(** * speech-to-rag-engine: ingestion, source mapping, retrieval and reply assembly

    A shallow embedding of the TypeScript sources
      - src/lib/retrieval.ts
      - src/lib/phoneMapping.ts (source mapping directory, rate-limited embedding)
      - src/app/api/process-calls-worker/route.ts, src/app/api/process-call/route.ts
      - the auto-responder (generateAutoResponse)
    together with the properties the design document states about them.

    Asynchronous functions are embedded as computations over an explicit
    [World]: the remote collaborators (vector store, relational store,
    embedding, transcription and chat providers, the random source) answer
    through an oracle indexed by the number of requests issued so far, every
    request is appended to a log, [setTimeout] waits are appended to a timer
    log, and the tables the code writes are part of the state. *)

From Stdlib Require Import ZArith QArith Qround Lia Lqa String Ascii DecimalString.
From stdpp Require Import base option list sorting gmap.

Local Open Scope nat_scope.
Local Open Scope list_scope.

(* ===================================================================== *)
(** * JavaScript values *)
(* ===================================================================== *)

Module Js.

(** A JavaScript string is a sequence of UTF-16 code units; [length],
    [trim] and [includes] work on code units. *)
Abbreviation jsstring := (list N).

(** String literal of the source. *)
Definition lit (s : string) : jsstring := N_of_ascii <$> list_ascii_of_string s.

(** [a === b] on strings. *)
Definition str_eqb (a b : jsstring) : bool := bool_decide (a = b).

(** WhiteSpace and LineTerminator code points of ECMAScript, the ones
    [String.prototype.trim] strips. *)
Definition is_white_space (c : N) : bool :=
  ((9 <=? c) && (c <=? 13) || (c =? 32) || (c =? 160) || (c =? 5760)
   || (8192 <=? c) && (c <=? 8202) || (c =? 8232) || (c =? 8233)
   || (c =? 8239) || (c =? 8287) || (c =? 12288) || (c =? 65279))%N.

Fixpoint trimStart (s : jsstring) : jsstring :=
  match s with
  | [] => []
  | c :: s' => if is_white_space c then trimStart s' else s
  end.

Definition trimEnd (s : jsstring) : jsstring := reverse (trimStart (reverse s)).

Definition trim (s : jsstring) : jsstring := trimEnd (trimStart s).

Fixpoint startsWith (needle hay : jsstring) : bool :=
  match needle, hay with
  | [], _ => true
  | _ :: _, [] => false
  | a :: needle', b :: hay' => (a =? b)%N && startsWith needle' hay'
  end.

(** [hay.includes(needle)] *)
Fixpoint includes (hay needle : jsstring) : bool :=
  startsWith needle hay ||
  match hay with
  | [] => false
  | _ :: hay' => includes hay' needle
  end.

(** The JSON-representable values plus [undefined]. *)
Inductive jsval :=
| JUndefined
| JNull
| JBool (b : bool)
| JNum (q : Q)
| JStr (s : jsstring)
| JObject.

(** ToBoolean *)
Definition truthy (v : jsval) : bool :=
  match v with
  | JUndefined | JNull => false
  | JBool b => b
  | JNum q => negb (Qeq_bool q 0)
  | JStr s => negb (bool_decide (s = []))
  | JObject => true
  end.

ACTIVITY:
Transcribe the records above from the line holding "Local Open Scope list_scope." down to the line holding "Definition truthy (v", inclusive, without adding anything.

EXPECTED OUTPUT:
Local Open Scope list_scope.

(* ===================================================================== *)
(** * JavaScript values *)
(* ===================================================================== *)

Module Js.

(** A JavaScript string is a sequence of UTF-16 code units; [length],
    [trim] and [includes] work on code units. *)
Abbreviation jsstring := (list N).

(** String literal of the source. *)
Definition lit (s : string) : jsstring := N_of_ascii <$> list_ascii_of_string s.

(** [a === b] on strings. *)
Definition str_eqb (a b : jsstring) : bool := bool_decide (a = b).

(** WhiteSpace and LineTerminator code points of ECMAScript, the ones
    [String.prototype.trim] strips. *)
Definition is_white_space (c : N) : bool :=
  ((9 <=? c) && (c <=? 13) || (c =? 32) || (c =? 160) || (c =? 5760)
   || (8192 <=? c) && (c <=? 8202) || (c =? 8232) || (c =? 8233)
   || (c =? 8239) || (c =? 8287) || (c =? 12288) || (c =? 65279))%N.

Fixpoint trimStart (s : jsstring) : jsstring :=
  match s with
  | [] => []
  | c :: s' => if is_white_space c then trimStart s' else s
  end.

Definition trimEnd (s : jsstring) : jsstring := reverse (trimStart (reverse s)).

Definition trim (s : jsstring) : jsstring := trimEnd (trimStart s).

Fixpoint startsWith (needle hay : jsstring) : bool :=
  match needle, hay with
  | [], _ => true
  | _ :: _, [] => false
  | a :: needle', b :: hay' => (a =? b)%N && startsWith needle' hay'
  end.

(** [hay.includes(needle)] *)
Fixpoint includes (hay needle : jsstring) : bool :=
  startsWith needle hay ||
  match hay with
  | [] => false
  | _ :: hay' => includes hay' needle
  end.

(** The JSON-representable values plus [undefined]. *)
Inductive jsval :=
| JUndefined
| JNull
| JBool (b : bool)
| JNum (q : Q)
| JStr (s : jsstring)
| JObject.

(** ToBoolean *)
Definition truthy (v : jsval) : bool :=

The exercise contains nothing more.